🤖 AI Summary
Existing end-to-end autonomous driving vision-language models (VLMs) predominantly adopt autoregressive architectures, suffering from high inference latency and an inability to model bidirectional context—limitations that hinder real-time responsiveness and safety-critical decision-making in dynamic driving scenarios. To address these challenges, we propose ViLaD: the first framework integrating masked diffusion modeling into autonomous driving decision-making.

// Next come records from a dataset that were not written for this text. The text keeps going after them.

(** * astro_opt: the asset optimisation pipeline of [src/astro_opt.ts]

    A shallow embedding of the watcher predicate, the backfill pass, the path
    mapping, the per-category strategists and the size report, followed by the
    properties of the specification that were checked against them.

    Strings are Stdlib strings read as sequences of one-byte characters;
    filesystem paths are POSIX paths ([path.sep] is the slash). *)

From Stdlib Require Import ZArith QArith Ascii.
From stdpp Require Import base list gmap strings.

Open Scope Z_scope.

(** ** The [String.prototype] functions the program calls *)

Module Js.

Definition slash : ascii := "/"%char.
Definition dot : ascii := "."%char.

(** [s.length] *)
Definition len (s : string) : Z := Z.of_nat (String.length s).

(** [s.startsWith(p)], with the rest of [s] when it does. *)
Fixpoint strip_prefix (p s : string) : option string :=
  match p, s with
  | EmptyString, _ => Some s
  | String a p', String b s' => if Ascii.eqb a b then strip_prefix p' s' else None
  | String _ _, EmptyString => None
  end.

(** [s.includes(p)] *)
Fixpoint includes (p s : string) : bool :=
  match strip_prefix p s with
  | Some _ => true
  | None => match s with
            | EmptyString => false
            | String _ s' => includes p s'
            end
  end.

(** [s.replace(p, r)] for a string pattern: the first occurrence only
    (the replacements of the program hold no dollar sign). *)
Fixpoint replace (p r s : string) : string :=
  match strip_prefix p s with
  | Some rest => r +:+ rest
  | None => match s with
            | EmptyString => EmptyString
            | String c s' => String c (replace p r s')
            end
  end.

(** [s.lastIndexOf(c)] for a one-character string, [-1] when absent;
    [i] is the index of the head of [s] and [acc] the last match so far. *)
Fixpoint lastIndexOf_from (c : ascii) (s : string) (i acc : Z) : Z :=
  match s with
  | EmptyString => acc
  | String a s' => lastIndexOf_from c s' (i + 1) (if Ascii.eqb a c then i else acc)
  end.

Definition lastIndexOf (c : ascii) (s : string) : Z := lastIndexOf_from c s 0 (-1).

Fixpoint take (n : nat) (s : string) : string :=
  match n, s with
  | S n', String a s' => String a (take n' s')
  | _, _ => EmptyString
  end.

Fixpoint drop (n : nat) (s : string) : string :=
  match n, s with
  | S n', String _ s' => drop n' s'
  | _, _ => s
  end.

(** [s.substring(i, j)]: both ends are clamped to [0, s.length] and
    swapped when they come in the wrong order. *)
Definition substring (s : string) (i j : Z) : string :=
  let clamp k := Z.max 0 (Z.min k (len s)) in
  let lo := Z.min (clamp i) (clamp j) in
  let hi := Z.max (clamp i) (clamp j) in
  take (Z.to_nat (hi - lo)) (drop (Z.to_nat lo) s).

(** [s.substring(i)] *)
Definition substring_from (s : string) (i : Z) : string := substring s i (len s).

(** [s.split(c)] for a one-character separator; [cur] is the piece being
    read.  The result is never empty. *)
Fixpoint split_from (c : ascii) (s cur : string) : list string :=
  match s with
  | EmptyString => [cur]
  | String a s' =>
      if Ascii.eqb a c then cur :: split_from c s' EmptyString
      else split_from c s' (cur +:+ String a EmptyString)
  end.

Definition split (c : ascii) (s : string) : list string := split_from c s EmptyString.

(** [pieces.join(c)] *)
Fixpoint join (c : ascii) (l : list string) : string :=
  match l with
  | [] => EmptyString
  | [s] => s
  | s :: l' => s +:+ String c (join c l')
  end.

Definition lower_char (a : ascii) : ascii :=
  let n := nat_of_ascii a in
  if ((65 <=? n)%nat && (n <=? 90)%nat)%bool then ascii_of_nat (n + 32) else a.

(** [s.toLowerCase()] on text in ASCII: the letters A to Z become a to z
    and every other character is kept.  JavaScript also maps the cased
    letters outside ASCII; the only one it maps to an ASCII letter is
    the Kelvin sign, to k, a letter no listed extension has, so the tests of
    the extension against the lists come out the same. *)
Fixpoint toLowerCase (s : string) : string :=
  match s with
  | EmptyString => EmptyString
  | String a s' => String (lower_char a) (toLowerCase s')
  end.

(** [s.endsWith(p)], with what comes before [p] when it does. *)
Definition strip_suffix (p s : string) : option string :=
  let n := (String.length s - String.length p)%nat in
  if ((String.length p <=? String.length s)%nat && String.eqb (drop n s) p)%bool
  then Some (take n s) else None.

(** [array.includes(x)] on an array of strings. *)
Definition array_includes (x : string) (l : list string) : bool :=
  existsb (String.eqb x) l.

End Js.

(** ** Node's [path] module, POSIX flavour *)

Module Path.

Definition sep : ascii := Js.slash.

(** The last portion of a path: trailing separators are skipped, as
    [extname] and [basename] both do. *)
Definition last_component (p : string) : string :=
  List.last (filter (fun s => s <> EmptyString) (Js.split sep p)) EmptyString.

(** [path.extname(p)]: from the last dot of the last portion to its end;
    empty when there is no dot, when the only dot starts the portion, and
    for the portion [..]. *)
Definition extname (p : string) : string :=
  let c := last_component p in
  let d := Js.lastIndexOf Js.dot c in
  if (d <=? 0) || String.eqb c ".." then EmptyString else Js.substring_from c d.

ViLaD enables parallel generation of driving action sequences, achieving low-latency inference, bidirectional contextual modeling, and progressive optimization (from easy to hard). By unifying large-scale vision-language understanding with diffusion-based multi-step prediction, ViLaD significantly outperforms autoregressive VLM baselines on nuScenes—delivering higher planning accuracy and markedly faster inference. Real-world vehicle validation demonstrates near-zero failure rates in interactive parking tasks.
📝 Abstract
End-to-end autonomous driving systems built on Vision Language Models (VLMs) have shown significant promise, yet their reliance on autoregressive architectures introduces some limitations for real-world applications. The sequential, token-by-token generation process of these models results in high inference latency and cannot perform bidirectional reasoning, making them unsuitable for dynamic, safety-critical environments. To overcome these challenges, we introduce ViLaD, a novel Large Vision Language Diffusion (LVLD) framework for end-to-end autonomous driving that represents a paradigm shift. ViLaD leverages a masked diffusion model that enables parallel generation of entire driving decision sequences, significantly reducing computational latency. Moreover, its architecture supports bidirectional reasoning, allowing the model to consider both past and future simultaneously, and supports progressive easy-first generation to iteratively improve decision quality. We conduct comprehensive experiments on the nuScenes dataset, where ViLaD outperforms state-of-the-art autoregressive VLM baselines in both planning accuracy and inference speed, while achieving a near-zero failure rate. Furthermore, we demonstrate the framework's practical viability through a real-world deployment on an autonomous vehicle for an interactive parking task, confirming its effectiveness and soundness for practical applications.